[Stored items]
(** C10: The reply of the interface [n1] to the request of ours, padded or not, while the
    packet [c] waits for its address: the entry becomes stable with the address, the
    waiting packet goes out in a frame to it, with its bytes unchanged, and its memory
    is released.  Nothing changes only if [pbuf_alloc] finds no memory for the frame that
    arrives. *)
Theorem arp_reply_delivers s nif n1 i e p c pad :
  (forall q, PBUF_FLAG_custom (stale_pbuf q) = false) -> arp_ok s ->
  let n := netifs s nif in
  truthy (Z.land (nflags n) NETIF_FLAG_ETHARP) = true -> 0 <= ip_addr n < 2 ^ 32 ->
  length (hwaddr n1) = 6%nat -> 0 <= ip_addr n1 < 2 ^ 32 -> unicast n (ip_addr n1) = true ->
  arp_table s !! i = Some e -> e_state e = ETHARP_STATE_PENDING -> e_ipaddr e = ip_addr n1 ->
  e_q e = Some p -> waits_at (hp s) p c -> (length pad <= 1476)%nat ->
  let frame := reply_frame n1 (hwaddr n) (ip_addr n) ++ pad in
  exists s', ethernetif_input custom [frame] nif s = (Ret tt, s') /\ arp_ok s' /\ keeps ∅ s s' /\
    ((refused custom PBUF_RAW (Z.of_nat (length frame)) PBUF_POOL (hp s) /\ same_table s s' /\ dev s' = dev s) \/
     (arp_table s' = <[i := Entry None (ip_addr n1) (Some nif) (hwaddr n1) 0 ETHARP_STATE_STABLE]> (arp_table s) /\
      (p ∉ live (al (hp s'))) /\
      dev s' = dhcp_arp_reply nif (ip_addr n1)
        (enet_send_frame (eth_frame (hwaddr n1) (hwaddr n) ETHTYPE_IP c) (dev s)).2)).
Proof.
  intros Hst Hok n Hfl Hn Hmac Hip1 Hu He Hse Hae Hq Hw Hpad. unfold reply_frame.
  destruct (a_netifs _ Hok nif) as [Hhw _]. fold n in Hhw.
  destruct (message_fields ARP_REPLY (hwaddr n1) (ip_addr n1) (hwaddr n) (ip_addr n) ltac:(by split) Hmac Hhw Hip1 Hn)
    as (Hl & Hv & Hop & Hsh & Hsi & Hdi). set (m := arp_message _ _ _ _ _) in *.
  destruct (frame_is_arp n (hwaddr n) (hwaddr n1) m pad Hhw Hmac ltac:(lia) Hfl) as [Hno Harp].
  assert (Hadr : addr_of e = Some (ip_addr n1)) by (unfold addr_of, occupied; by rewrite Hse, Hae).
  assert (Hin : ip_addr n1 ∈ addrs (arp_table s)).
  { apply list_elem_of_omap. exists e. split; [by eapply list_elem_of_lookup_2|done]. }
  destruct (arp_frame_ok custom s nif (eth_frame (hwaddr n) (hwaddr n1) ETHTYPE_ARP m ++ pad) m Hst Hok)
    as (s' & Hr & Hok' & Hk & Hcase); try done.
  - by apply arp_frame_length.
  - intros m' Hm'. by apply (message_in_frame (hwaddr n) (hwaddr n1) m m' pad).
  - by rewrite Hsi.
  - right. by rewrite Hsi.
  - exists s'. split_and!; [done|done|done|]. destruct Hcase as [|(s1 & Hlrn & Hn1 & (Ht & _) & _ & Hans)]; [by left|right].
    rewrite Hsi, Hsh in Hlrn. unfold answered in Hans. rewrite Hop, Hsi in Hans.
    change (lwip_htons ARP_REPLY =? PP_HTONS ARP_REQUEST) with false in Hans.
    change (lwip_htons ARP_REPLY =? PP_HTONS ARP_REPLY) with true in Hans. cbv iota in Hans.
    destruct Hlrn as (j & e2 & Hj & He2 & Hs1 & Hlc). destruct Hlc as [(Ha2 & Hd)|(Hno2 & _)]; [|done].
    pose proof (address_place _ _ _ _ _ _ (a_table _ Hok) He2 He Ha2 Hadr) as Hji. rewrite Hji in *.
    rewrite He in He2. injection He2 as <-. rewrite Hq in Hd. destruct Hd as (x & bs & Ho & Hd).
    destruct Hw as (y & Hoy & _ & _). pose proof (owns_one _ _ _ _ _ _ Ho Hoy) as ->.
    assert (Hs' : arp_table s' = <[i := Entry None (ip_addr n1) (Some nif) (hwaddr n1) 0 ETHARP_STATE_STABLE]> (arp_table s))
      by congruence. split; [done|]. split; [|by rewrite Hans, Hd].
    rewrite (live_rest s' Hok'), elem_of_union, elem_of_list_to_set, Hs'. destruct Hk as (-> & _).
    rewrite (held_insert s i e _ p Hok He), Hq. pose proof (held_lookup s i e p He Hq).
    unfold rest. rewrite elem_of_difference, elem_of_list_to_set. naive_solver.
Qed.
---
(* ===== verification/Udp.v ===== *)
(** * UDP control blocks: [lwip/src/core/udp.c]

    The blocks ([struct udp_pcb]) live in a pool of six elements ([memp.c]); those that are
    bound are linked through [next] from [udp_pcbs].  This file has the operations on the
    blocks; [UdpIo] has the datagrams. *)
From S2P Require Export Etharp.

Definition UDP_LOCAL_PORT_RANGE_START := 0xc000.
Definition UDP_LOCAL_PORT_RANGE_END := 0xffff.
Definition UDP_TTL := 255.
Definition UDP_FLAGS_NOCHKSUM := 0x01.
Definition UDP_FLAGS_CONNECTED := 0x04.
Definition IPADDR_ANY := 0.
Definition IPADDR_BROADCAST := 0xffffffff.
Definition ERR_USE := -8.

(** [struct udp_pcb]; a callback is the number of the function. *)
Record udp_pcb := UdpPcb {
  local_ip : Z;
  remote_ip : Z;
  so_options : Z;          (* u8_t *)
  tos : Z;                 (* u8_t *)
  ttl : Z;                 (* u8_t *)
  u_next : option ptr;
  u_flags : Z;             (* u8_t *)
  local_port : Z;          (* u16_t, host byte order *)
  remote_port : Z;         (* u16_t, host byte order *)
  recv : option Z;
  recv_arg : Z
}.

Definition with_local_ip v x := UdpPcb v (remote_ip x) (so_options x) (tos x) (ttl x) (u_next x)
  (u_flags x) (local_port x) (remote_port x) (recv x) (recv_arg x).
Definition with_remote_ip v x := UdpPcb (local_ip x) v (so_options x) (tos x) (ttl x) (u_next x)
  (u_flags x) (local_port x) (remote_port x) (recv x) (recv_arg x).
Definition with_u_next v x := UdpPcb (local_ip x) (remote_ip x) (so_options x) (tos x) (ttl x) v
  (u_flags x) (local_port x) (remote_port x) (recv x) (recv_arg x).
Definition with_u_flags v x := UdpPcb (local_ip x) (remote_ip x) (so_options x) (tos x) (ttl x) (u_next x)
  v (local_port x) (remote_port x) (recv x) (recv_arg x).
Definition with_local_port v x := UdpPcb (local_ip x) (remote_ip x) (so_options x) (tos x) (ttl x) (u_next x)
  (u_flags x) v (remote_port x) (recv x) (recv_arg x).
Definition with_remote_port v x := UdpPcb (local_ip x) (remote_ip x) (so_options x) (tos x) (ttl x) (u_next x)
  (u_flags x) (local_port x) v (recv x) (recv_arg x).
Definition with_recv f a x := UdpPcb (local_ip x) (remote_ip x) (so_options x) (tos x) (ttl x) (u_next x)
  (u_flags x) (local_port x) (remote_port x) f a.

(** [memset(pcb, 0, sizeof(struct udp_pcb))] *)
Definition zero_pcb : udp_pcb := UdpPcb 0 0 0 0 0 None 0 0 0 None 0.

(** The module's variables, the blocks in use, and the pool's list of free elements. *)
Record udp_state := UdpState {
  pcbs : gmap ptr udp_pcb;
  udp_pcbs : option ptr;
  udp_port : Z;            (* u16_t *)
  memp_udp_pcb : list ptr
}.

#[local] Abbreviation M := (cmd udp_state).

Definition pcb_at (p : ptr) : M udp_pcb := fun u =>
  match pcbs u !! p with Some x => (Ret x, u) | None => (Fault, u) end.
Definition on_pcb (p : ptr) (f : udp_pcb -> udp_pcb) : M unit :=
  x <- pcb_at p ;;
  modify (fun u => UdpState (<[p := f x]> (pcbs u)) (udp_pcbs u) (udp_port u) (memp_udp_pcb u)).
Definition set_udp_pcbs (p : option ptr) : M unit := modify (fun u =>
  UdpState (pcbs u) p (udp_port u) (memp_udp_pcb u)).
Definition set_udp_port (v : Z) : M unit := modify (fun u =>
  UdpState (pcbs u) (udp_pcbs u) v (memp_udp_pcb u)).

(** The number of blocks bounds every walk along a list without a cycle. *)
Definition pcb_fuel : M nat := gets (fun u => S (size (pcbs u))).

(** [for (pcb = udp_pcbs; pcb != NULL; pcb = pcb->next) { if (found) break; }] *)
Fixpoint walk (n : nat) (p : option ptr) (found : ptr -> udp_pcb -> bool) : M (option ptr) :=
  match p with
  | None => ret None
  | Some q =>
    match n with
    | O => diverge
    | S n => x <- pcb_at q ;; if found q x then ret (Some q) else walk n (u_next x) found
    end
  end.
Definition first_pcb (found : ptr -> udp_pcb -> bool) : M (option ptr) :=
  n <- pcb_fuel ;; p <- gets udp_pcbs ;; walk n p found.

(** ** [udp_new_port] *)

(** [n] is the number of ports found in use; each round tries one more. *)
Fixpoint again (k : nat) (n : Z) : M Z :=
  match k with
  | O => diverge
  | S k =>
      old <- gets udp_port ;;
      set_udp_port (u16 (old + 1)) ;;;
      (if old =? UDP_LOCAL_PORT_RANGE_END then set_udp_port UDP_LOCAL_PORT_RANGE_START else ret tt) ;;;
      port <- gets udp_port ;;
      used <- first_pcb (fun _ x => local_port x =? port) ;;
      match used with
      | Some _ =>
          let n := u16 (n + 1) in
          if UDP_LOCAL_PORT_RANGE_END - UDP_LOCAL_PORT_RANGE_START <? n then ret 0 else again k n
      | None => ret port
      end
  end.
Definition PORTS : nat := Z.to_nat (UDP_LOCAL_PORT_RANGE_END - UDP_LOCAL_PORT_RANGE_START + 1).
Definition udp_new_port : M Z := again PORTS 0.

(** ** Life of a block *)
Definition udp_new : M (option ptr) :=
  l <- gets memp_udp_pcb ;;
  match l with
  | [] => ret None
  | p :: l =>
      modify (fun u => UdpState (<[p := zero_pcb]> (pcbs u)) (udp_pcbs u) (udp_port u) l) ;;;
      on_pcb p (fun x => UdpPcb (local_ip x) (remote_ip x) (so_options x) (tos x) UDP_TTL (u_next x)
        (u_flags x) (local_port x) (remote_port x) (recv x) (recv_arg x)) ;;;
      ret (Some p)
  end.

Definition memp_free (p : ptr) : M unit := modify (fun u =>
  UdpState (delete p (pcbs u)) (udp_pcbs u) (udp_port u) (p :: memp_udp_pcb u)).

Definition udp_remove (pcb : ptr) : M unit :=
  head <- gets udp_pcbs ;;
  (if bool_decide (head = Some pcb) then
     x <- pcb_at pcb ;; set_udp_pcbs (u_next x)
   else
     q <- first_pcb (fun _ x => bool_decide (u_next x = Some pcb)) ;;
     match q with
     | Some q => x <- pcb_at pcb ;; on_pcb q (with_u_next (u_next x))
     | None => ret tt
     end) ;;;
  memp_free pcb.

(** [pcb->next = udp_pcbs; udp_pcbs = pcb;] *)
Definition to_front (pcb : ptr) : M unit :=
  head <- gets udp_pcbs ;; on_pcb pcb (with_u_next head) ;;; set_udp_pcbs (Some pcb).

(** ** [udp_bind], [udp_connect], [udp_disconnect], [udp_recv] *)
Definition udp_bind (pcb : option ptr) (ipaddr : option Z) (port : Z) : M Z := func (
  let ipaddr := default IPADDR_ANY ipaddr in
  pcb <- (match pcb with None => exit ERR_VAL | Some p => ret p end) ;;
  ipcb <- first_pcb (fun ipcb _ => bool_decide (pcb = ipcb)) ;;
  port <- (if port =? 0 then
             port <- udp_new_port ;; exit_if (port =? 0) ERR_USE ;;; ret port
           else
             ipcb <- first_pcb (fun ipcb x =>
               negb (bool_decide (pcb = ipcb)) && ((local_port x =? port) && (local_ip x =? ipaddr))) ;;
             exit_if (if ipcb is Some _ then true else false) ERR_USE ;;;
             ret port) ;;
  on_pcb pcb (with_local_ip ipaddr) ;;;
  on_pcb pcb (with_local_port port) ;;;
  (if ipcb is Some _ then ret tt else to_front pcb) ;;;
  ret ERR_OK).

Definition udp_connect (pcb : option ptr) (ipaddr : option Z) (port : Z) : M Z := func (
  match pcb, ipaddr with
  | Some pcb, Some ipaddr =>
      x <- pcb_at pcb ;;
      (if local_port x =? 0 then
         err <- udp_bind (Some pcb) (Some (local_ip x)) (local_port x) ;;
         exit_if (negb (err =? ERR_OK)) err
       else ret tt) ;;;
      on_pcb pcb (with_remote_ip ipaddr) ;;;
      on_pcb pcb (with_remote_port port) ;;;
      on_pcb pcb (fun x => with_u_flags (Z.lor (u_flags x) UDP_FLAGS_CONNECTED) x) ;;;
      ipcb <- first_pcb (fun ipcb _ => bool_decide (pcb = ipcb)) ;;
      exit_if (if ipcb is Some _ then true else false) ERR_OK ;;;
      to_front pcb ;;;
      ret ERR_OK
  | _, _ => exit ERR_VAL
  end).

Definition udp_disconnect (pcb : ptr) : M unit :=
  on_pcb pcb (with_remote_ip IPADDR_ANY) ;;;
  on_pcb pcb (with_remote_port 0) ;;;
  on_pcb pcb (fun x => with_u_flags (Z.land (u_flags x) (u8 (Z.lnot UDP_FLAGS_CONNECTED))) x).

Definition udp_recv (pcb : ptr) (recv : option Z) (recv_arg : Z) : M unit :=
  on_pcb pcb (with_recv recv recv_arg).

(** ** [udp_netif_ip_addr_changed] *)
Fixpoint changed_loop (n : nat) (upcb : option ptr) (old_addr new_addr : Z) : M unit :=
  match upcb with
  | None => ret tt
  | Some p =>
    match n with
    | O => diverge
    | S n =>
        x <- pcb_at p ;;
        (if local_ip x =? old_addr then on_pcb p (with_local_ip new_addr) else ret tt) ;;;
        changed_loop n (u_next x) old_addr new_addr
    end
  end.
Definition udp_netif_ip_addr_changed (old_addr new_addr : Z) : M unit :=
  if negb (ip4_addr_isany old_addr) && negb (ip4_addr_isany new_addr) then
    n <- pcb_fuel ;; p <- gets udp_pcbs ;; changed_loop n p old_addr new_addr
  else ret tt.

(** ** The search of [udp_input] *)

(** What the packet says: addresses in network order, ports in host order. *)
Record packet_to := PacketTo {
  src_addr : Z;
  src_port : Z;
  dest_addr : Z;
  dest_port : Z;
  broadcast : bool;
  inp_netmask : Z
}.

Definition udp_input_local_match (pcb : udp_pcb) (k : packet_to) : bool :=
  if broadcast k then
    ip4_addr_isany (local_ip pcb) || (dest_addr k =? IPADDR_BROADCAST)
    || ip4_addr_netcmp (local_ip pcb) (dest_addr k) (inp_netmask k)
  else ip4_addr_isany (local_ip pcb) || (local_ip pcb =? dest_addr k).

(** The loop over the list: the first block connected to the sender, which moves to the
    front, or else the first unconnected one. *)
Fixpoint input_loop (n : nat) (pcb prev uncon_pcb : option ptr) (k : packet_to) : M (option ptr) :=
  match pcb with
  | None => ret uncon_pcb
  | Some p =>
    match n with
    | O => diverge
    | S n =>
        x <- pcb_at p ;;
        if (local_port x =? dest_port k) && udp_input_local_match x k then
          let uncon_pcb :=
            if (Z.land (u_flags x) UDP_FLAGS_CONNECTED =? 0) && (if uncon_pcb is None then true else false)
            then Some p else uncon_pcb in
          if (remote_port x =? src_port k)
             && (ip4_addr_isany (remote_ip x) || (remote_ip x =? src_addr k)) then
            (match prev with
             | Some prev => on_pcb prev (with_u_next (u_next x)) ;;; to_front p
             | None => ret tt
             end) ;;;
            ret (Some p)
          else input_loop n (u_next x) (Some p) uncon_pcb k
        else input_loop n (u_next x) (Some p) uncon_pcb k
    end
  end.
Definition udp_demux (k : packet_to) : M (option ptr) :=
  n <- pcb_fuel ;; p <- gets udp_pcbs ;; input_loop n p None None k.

## TASK ITEM
Copy exactly the stretch of data above from the line with "Definition UDP_FLAGS_CONNECTED := 0x04." through the line with "Record udp_state := UdpState", and omit all other lines.

## ANSWER TO THIS EXERCISE
Definition UDP_FLAGS_CONNECTED := 0x04.
Definition IPADDR_ANY := 0.
Definition IPADDR_BROADCAST := 0xffffffff.
Definition ERR_USE := -8.

(** [struct udp_pcb]; a callback is the number of the function. *)
Record udp_pcb := UdpPcb {
  local_ip : Z;
  remote_ip : Z;
  so_options : Z;          (* u8_t *)
  tos : Z;                 (* u8_t *)
  ttl : Z;                 (* u8_t *)
  u_next : option ptr;
  u_flags : Z;             (* u8_t *)
  local_port : Z;          (* u16_t, host byte order *)
  remote_port : Z;         (* u16_t, host byte order *)
  recv : option Z;
  recv_arg : Z
}.

Definition with_local_ip v x := UdpPcb v (remote_ip x) (so_options x) (tos x) (ttl x) (u_next x)
  (u_flags x) (local_port x) (remote_port x) (recv x) (recv_arg x).
Definition with_remote_ip v x := UdpPcb (local_ip x) v (so_options x) (tos x) (ttl x) (u_next x)
  (u_flags x) (local_port x) (remote_port x) (recv x) (recv_arg x).
Definition with_u_next v x := UdpPcb (local_ip x) (remote_ip x) (so_options x) (tos x) (ttl x) v
  (u_flags x) (local_port x) (remote_port x) (recv x) (recv_arg x).
Definition with_u_flags v x := UdpPcb (local_ip x) (remote_ip x) (so_options x) (tos x) (ttl x) (u_next x)
  v (local_port x) (remote_port x) (recv x) (recv_arg x).
Definition with_local_port v x := UdpPcb (local_ip x) (remote_ip x) (so_options x) (tos x) (ttl x) (u_next x)
  (u_flags x) v (remote_port x) (recv x) (recv_arg x).
Definition with_remote_port v x := UdpPcb (local_ip x) (remote_ip x) (so_options x) (tos x) (ttl x) (u_next x)
  (u_flags x) (local_port x) v (recv x) (recv_arg x).
Definition with_recv f a x := UdpPcb (local_ip x) (remote_ip x) (so_options x) (tos x) (ttl x) (u_next x)
  (u_flags x) (local_port x) (remote_port x) f a.

(** [memset(pcb, 0, sizeof(struct udp_pcb))] *)
Definition zero_pcb : udp_pcb := UdpPcb 0 0 0 0 0 None 0 0 0 None 0.

(** The module's variables, the blocks in use, and the pool's list of free elements. *)
Record udp_state := UdpState {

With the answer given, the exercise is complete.